- _The task_
Give the lines below again exactly, starting with the line that holds "Definition zero_message : standard_log_message" and going on through the line that holds "log_level_verbose => bytes".

Records from a data source

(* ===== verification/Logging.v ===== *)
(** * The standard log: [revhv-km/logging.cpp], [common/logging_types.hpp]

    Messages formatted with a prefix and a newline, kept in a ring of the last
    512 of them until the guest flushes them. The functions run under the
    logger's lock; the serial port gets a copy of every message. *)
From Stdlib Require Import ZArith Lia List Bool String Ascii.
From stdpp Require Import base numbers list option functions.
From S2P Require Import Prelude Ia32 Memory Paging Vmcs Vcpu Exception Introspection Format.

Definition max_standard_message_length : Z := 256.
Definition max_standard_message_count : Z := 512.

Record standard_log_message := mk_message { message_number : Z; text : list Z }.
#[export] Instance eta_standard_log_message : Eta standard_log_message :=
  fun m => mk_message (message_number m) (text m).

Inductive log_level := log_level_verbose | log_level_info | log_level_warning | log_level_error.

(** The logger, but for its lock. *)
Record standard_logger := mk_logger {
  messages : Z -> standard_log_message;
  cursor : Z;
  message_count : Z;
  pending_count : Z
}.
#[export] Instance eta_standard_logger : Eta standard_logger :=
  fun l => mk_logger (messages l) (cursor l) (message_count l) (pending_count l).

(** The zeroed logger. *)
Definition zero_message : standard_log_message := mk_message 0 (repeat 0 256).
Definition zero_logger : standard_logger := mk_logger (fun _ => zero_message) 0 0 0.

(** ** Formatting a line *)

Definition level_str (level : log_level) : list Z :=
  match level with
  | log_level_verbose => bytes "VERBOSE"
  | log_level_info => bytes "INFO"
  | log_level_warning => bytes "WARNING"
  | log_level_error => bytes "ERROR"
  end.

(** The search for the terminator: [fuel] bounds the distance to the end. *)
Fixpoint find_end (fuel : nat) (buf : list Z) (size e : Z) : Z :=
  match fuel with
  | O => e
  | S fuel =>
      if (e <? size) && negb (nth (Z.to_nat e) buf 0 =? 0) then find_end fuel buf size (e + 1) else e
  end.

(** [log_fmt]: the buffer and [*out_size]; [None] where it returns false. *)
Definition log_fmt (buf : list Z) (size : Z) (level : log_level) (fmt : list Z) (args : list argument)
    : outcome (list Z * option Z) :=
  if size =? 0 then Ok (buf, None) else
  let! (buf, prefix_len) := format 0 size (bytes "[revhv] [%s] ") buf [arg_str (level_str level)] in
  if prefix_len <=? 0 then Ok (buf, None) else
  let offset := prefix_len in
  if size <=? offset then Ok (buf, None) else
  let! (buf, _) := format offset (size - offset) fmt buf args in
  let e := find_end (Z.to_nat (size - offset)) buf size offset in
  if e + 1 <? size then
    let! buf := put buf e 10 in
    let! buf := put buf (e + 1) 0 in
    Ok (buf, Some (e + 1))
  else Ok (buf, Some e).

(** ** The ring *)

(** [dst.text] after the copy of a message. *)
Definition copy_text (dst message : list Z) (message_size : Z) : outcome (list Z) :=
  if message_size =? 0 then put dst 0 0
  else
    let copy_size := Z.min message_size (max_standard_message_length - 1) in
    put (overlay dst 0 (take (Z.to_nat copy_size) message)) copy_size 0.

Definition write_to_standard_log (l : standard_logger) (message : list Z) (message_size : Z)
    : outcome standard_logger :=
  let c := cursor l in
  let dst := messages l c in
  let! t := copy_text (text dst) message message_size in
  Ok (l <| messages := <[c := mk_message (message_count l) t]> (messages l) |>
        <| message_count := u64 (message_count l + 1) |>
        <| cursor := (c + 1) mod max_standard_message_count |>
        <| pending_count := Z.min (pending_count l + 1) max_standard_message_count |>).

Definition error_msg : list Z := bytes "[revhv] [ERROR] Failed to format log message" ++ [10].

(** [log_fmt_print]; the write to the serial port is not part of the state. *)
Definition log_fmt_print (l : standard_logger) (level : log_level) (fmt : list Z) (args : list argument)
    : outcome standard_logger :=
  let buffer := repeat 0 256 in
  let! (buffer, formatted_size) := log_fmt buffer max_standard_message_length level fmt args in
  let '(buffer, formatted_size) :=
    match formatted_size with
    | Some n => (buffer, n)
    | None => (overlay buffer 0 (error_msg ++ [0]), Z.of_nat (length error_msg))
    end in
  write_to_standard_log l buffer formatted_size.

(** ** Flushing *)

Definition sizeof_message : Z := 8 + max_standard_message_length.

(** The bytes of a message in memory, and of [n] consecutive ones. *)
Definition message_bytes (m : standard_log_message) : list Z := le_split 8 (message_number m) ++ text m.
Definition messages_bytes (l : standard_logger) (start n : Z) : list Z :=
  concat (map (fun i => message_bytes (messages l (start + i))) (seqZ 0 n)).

- _Solved problem_
Definition zero_message : standard_log_message := mk_message 0 (repeat 0 256).
Definition zero_logger : standard_logger := mk_logger (fun _ => zero_message) 0 0 0.

(** ** Formatting a line *)

Definition level_str (level : log_level) : list Z :=
  match level with
  | log_level_verbose => bytes "VERBOSE"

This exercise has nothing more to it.